If you used software from 50 different sources, did you really want to run 50 background processes to check for updates? If not, did you want to visit 50 websites to check for new versions?
Secunia’s Personal Software Inspector (PSI) and similar programs solved that problem. They scanned the software on your PC, checked it against a database of the latest versions, and either installed the updates or gave you a link to do it manually.
PSI was by far the best of the bunch, partly because it covered a wider range of software, and partly because it also checked major Microsoft software components as well. (Not all Microsoft updates install correctly.)
I’ve been using Secunia since 2007. However, the Danish company was taken over by Flexera in 2015, and Flexera has now decided to drop PSI. The program is telling users: “On April 20, 2018, Flexera will be ending support life for PSI. On that day, PSI will no longer be functioning and should be uninstalled.”
SUMo leads the way
KC Softwares is a French company that offers a lot of small utilities, while Patch My PC targets enterprises that use Microsoft’s System Center Configuration Manager. (Until 2017, the founder, Justin Chalfant, worked with SCCM at Microsoft.)

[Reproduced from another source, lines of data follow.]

(** X18, for instance: a market BUY of "lots" BTC/USD against an empty
    portfolio is accepted. *)
Lemma validateOrder_accepts_unparsable_quantity_witness :
  RiskManager.validateOrder Examples.default_config
    (VObj [("pair", VStr "BTC/USD"); ("side", VStr "BUY");
           ("quantity", VStr "lots")])
    (VObj [("balance", VObj [])])
  = Ok {| RiskManager.valid := true;
          RiskManager.reason := Some "Order validated successfully" |}.
Proof.
  destruct (validateOrder_accepts_unparsable_quantity (H := host)
              Examples.default_config
              (VObj [("pair", VStr "BTC/USD"); ("side", VStr "BUY");
                     ("quantity", VStr "lots")])
              (VObj [("balance", VObj [])])
              eq_refl eq_refl eq_refl eq_refl eq_refl eq_refl)
    as (v & E & V).
  rewrite E. vm_compute in E. injection E as <-. reflexivity.
Defined.

(** X19, for instance: a debt of 1000 USD gives the quantity 0, not a
    negative one. *)
Lemma calculatePositionSize_never_negative_witness :
  exists r,
    RiskManager.calculatePositionSize Examples.default_config
      Examples.signal_full (VObj [("USD", VNum (-1000))]) Examples.risk_params
    = Ok r
    /\ PrimFloat.ltb (RiskManager.quantity r) 0 = false
    /\ RiskManager.quantity r = 0%float.
Proof.
  destruct (calculatePositionSize_never_negative (H := host)
              Examples.default_config Examples.signal_full
              (VObj [("USD", VNum (-1000))]) Examples.risk_params eq_refl)
    as (r & E & Q).
  exists r. split; [exact E|]. split; [exact Q|].
  vm_compute in E. injection E as <-. reflexivity.
Defined.

(* ================================================================== *)
(** * The requests to the exchange *)
(* ================================================================== *)

Module KeyOrder.

Lemma ascii_compare_N a b :
  Ascii.compare a b = N.compare (N_of_ascii a) (N_of_ascii b).
Proof. reflexivity. Qed.

Lemma ascii_compare_trans a b c r :
  Ascii.compare a b = r -> Ascii.compare b c = r -> Ascii.compare a c = r.
Proof.
  rewrite !ascii_compare_N. intros <-.
  destruct (N.compare_spec (N_of_ascii a) (N_of_ascii b)) as [E|L|L];
    intros Hbc.
  - now rewrite E.
  - apply N.compare_lt_iff in Hbc. apply N.compare_lt_iff.
    now apply (N.lt_trans _ (N_of_ascii b)).
  - apply N.compare_gt_iff in Hbc. apply N.compare_gt_iff.
    now apply (N.lt_trans _ (N_of_ascii b)).
Qed.

Lemma compare_refl s : String.compare s s = Eq.
Proof.
  induction s as [|a s IH]; cbn; [reflexivity|].
  now rewrite ascii_compare_N, N.compare_refl.
Qed.

Lemma compare_lt_trans s1 : forall s2 s3,
  String.compare s1 s2 = Lt -> String.compare s2 s3 = Lt ->
  String.compare s1 s3 = Lt.
Proof.
  induction s1 as [|a s1 IH]; intros [|b s2] [|c s3]; cbn; try discriminate;
    try reflexivity.
  destruct (Ascii.compare a b) eqn:AB; try discriminate;
    destruct (Ascii.compare b c) eqn:BC; try discriminate; intros H1 H2.
  - apply Ascii.compare_eq_iff in AB, BC. subst.
    rewrite ascii_compare_N, N.compare_refl. now apply (IH s2).
  - apply Ascii.compare_eq_iff in AB. subst. now rewrite BC.
  - apply Ascii.compare_eq_iff in BC. subst. now rewrite AB.
  - now rewrite (ascii_compare_trans a b c Lt AB BC).
Qed.

Lemma string_leb_trans s1 s2 s3 :
  String.leb s1 s2 = true -> String.leb s2 s3 = true ->
  String.leb s1 s3 = true.
Proof.
  unfold String.leb.
  destruct (String.compare s1 s2) eqn:A; try discriminate;
    destruct (String.compare s2 s3) eqn:B; try discriminate; intros _ _.
  - apply String.compare_eq_iff in A, B. subst. now rewrite compare_refl.
  - apply String.compare_eq_iff in A. subst. now rewrite B.
  - apply String.compare_eq_iff in B. subst. now rewrite A.
  - now rewrite (compare_lt_trans _ _ _ A B).
Qed.

Lemma string_leb_false s1 s2 : String.leb s1 s2 = false -> String.leb s2 s1 = true.
Proof.
  intros F. destruct (String.leb_total s1 s2) as [T|T]; congruence.
Qed.

End KeyOrder.
Module RequestFacts.
Import JS RoostooClient KeyOrder JSFacts.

SUMo was one of the best at finding programs where later versions are available. It found programs that were bundled with my Dell PC, such as Dell Digital Delivery, and the odd utility I didn’t know I had, such as GraphStudioNext. (It’s bundled with the K-Lite Codec Pack.) It found 36 programs in all, which is a long way short of PSI, which found 96, including Windows, Office and tiddlers such as LeakTest and SpaceMonger.

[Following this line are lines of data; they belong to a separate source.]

Lemma filter_none {A : Type} (p : A -> bool) (l : list A) :
  (forall x, In x l -> p x = false) -> filter p l = [].
Proof.
  induction l as [|x l IH]; intros H; simpl; [reflexivity|].
  rewrite (H x) by now left. apply IH. intros y Hy. apply H. now right.
Qed.

Lemma length_filter_at_most_one {A : Type} (p : A -> bool) (l : list A) (i : nat) :
  (forall k x, nth_error l k = Some x -> p x = true -> k = i) ->
  (List.length (filter p l) <= 1)%nat.
Proof.
  revert i. induction l as [|y l IH]; intros i H; simpl; [lia|].
  destruct (p y) eqn:Hy.
  - assert (Hi : 0%nat = i) by (apply (H 0%nat y); auto). subst i.
    rewrite filter_none; [simpl; lia|].
    intros x Hx. destruct (p x) eqn:Hpx; [|reflexivity].
    apply In_nth_error in Hx as [k Hk].
    specialize (H (S k) x Hk Hpx). discriminate.
  - apply (IH (pred i)). intros k x Hk Hpx.
    specialize (H (S k) x Hk Hpx). lia.
Qed.

Lemma filter_filter_andb {A : Type} (p q : A -> bool) (l : list A) :
  filter p (filter q l) = filter (fun x => q x && p x) l.
Proof.
  induction l as [|x l IH]; simpl; [reflexivity|].
  destruct (q x); simpl; [destruct (p x)|]; now rewrite IH.
Qed.
(** * The DNS proxy's script bridge: [dns_proxy_js_query.go]

    A shallow embedding of [JSQuery], the generic view of a DNS message that
    the proxy hands to a script, with its constructor [NewJSQuery], the
    reconstruction [ToQuery] and the fingerprint [NewHash] / [UpdateHash] /
    [WasModified].

    Conventions of the embedding:
    - a Go [string] is a [string]: a sequence of bytes, well-formed UTF-8 or
      not;
    - Go integers ([uint16], [int]) are [Z]; the only conversion the file
      applies, to [uint16], has its wrap-around written out;
    - a [map[string]T] is a [gmap string T]; a [map[string]interface{}] that
      may be [nil] is an [option] of one; a slice is a [list]: the four
      slices of a [JSQuery] are allocated by [make], and a [nil] slice is not
      among the states described here;
    - [interface{}] values that scripts and codecs store in a mapping are the
      [value]s below;
    - [log.Error] appends to a list of messages; a method with a pointer
      receiver is a function of the receiver that returns the receiver too. *)

From Stdlib Require Import ZArith String Ascii List DecimalString DecimalZ.
From stdpp Require Import gmap strings list fin_maps sorting.

Set Warnings "-register-all".

(** ** Formatting verbs of [fmt.Sprintf] *)
Module fmt.

(** [%t] *)
Definition verb_t (b : bool) : string := if b then "true" else "false".

(** [%d] *)
Definition verb_d (n : Z) : string := NilZero.string_of_int (Z.to_int n).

SUMo takes “latest version” literally. For example, it told me that WinAmp had been updated from version 220.127.116.1107 to version 18.104.22.16816 and Everything from 22.214.171.1247 to 126.96.36.1995. Do I care? Not a lot. To be fair, it did class these as “minor updates”, but it’s not worth showing them unless a security fix is involved.

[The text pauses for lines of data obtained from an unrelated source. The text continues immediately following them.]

Lemma match_at_none r prev s :
  match_at r false prev s = None ->
  forall pv t g, ~ Matches r prev s None pv t g.
Proof.
  unfold match_at; intros H pv t g Hm.
  eapply mtch_complete in Hm; [apply Hm, H|].
  unfold accept; simpl; discriminate.
Qed.

(** *** Scanning *)

Lemma scan_skip r (l : text) : forall prev t,
  scan r (length l) prev (l ++ t) = scan r 0 (advance prev l) t.
Proof. induction l as [|c l IH]; intros prev t; simpl; auto. Qed.

Lemma scan_Scans r :
  never_empty r -> forall s prev, Scans r prev s (scan r 0 prev s).
Proof.
  intros Hne s.
  induction s as [s IH] using (induction_ltof1 _ (@length ascii)).
  unfold ltof in IH; intros prev.
  destruct (match_at r false prev s) as [m|] eqn:E.
  - destruct (match_at_sound _ _ _ _ _ E) as (mt & Hs & Hm & _).
    pose proof (Hne _ _ _ _ _ _ Hm) as Hlt.
    destruct m as [g t]; simpl in *; subst s.
    rewrite length_app in Hlt.
    destruct mt as [|c mt]; [simpl in Hlt; lia|].
    replace (scan r 0 prev ((c :: mt) ++ t))
      with (Hit g :: scan r 0 (advance prev (c :: mt)) t).
    + constructor; [discriminate | exact Hm |].
      apply IH; rewrite length_app; simpl; lia.
    + change (scan r 0 prev ((c :: mt) ++ t))
        with (match match_at r false prev ((c :: mt) ++ t) with
              | None => Kept c :: scan r 0 (Some c) (mt ++ t)
              | Some m =>
                  Hit (group1 m) ::
                  match width ((c :: mt) ++ t) m with
                  | S n => scan r n (Some c) (mt ++ t)
                  | 0 =>
                      match match_at r true prev ((c :: mt) ++ t) with
                      | Some m' =>
                          Hit (group1 m') ::
                          scan r (width ((c :: mt) ++ t) m' - 1) (Some c)
                            (mt ++ t)
                      | None => Kept c :: scan r 0 (Some c) (mt ++ t)
                      end
                  end
              end).
      rewrite E; unfold width; simpl rest; simpl group1.
      replace (length ((c :: mt) ++ t) - length t) with (S (length mt))
        by (rewrite length_app; change (length (c :: mt)) with (S (length mt));
            lia).
      rewrite scan_skip; reflexivity.
  - destruct s as [|c s]; simpl; rewrite E; [constructor|].
    constructor; [now apply match_at_none|].
    apply IH; simpl; lia.
Qed.

Lemma sub_Scans r repl s :
  never_empty r ->
  exists pieces, Scans r None s pieces /\ sub r repl s = expand repl pieces.
Proof.
  intros H; exists (scan r 0 None s); split;
    [now apply scan_Scans | reflexivity].
Qed.

(** A text in which the pattern matches nowhere is left as it is. *)
Lemma scan_no_match r : forall s prev,
  (forall pre suf pv t g,
     s = pre ++ suf -> ~ Matches r (advance prev pre) suf None pv t g) ->
  scan r 0 prev s = map Kept s.
Proof.
  induction s as [|c s IH]; intros prev H.
  - simpl; destruct (match_at r false prev []) as [m|] eqn:E; [|reflexivity].
    destruct (match_at_sound _ _ _ _ _ E) as (mt & _ & Hm & _).
    exfalso; exact (H [] [] _ _ _ eq_refl Hm).
  - simpl; destruct (match_at r false prev (c :: s)) as [m|] eqn:E.
    + destruct (match_at_sound _ _ _ _ _ E) as (mt & _ & Hm & _).
      exfalso; exact (H [] (c :: s) _ _ _ eq_refl Hm).
    + f_equal; apply IH; intros pre suf pv t g -> Hm.
      exact (H (c :: pre) suf pv t g eq_refl Hm).
Qed.

Lemma expand_kept repl (s : text) : expand repl (map Kept s) = s.
Proof. induction s; simpl; congruence. Qed.

(** ** Searching *)

Lemma search_from_spec r : forall s start prev,
  match search_from r start prev s with
  | Some (n, grp) =>
      exists pre suf m,
        s = pre ++ suf /\ n = start + length pre
        /\ match_at r false (advance prev pre) suf = Some m
        /\ grp = group_text (group1 m)
        /\ forall pre' suf' pv t g,
             s = pre' ++ suf' -> length pre' < length pre ->
             ~ Matches r (advance prev pre') suf' None pv t g
  | None =>
      forall pre suf pv t g,
        s = pre ++ suf -> ~ Matches r (advance prev pre) suf None pv t g
  end.
Proof.
  induction s as [|c s IH]; intros start prev; simpl.
  - destruct (match_at r false prev []) as [m|] eqn:E.
    + exists [], [], m; simpl; repeat split; auto.
      intros pre' suf' pv t g _ H; inversion H.
    + intros pre suf pv t g H.
      symmetry in H; apply app_eq_nil in H; destruct H as [-> ->]; simpl.
      now apply match_at_none.
  - destruct (match_at r false prev (c :: s)) as [m|] eqn:E.
    + exists [], (c :: s), m; simpl; repeat split; auto.
      intros pre' suf' pv t g _ H; inversion H.
    + specialize (IH (S start) (Some c)).
      destruct (search_from r (S start) (Some c) s) as [[n grp]|].
      * destruct IH as (pre & suf & m & -> & -> & Hm & Hg & Hmin).
        exists (c :: pre), suf, m.
        split; [reflexivity|]. split; [simpl; lia|].
        split; [exact Hm|]. split; [exact Hg|].
        intros pre' suf' pv t g Hs Hl.
        destruct pre' as [|c' pre']; simpl in *.
        -- subst suf'; now apply match_at_none.
        -- injection Hs as <- Hs; eapply Hmin; [exact Hs | lia].
      * intros pre suf pv t g Hs.
        destruct pre as [|c' pre]; simpl in *.
        -- subst suf; now apply match_at_none.
        -- injection Hs as <- Hs; eapply IH; exact Hs.
Qed.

The major drawback becomes apparent when you select a program and click Get Update. This takes you to KC Softwares’ website, which tries to sell you SUMo Pro. If you don’t want to pay, you can follow a link to download the new version from the supplier’s website.
The price is reasonable. KC Softwares charges €14.99/£14.41 for one year of SUMo Pro for four PCs (same user) or €29.99/£28.82 for lifetime use.
Patch My PC does the job
The main alternative is Patch My PC, which reminds me of Ninite. In other words, it supports a limited number of programs – 302 at the current count – that it can install and update automatically. The result is a faster and nicer experience. (Ninite only supports 84 programs, or 120 in Ninite Pro, which includes multiple versions of some programs.)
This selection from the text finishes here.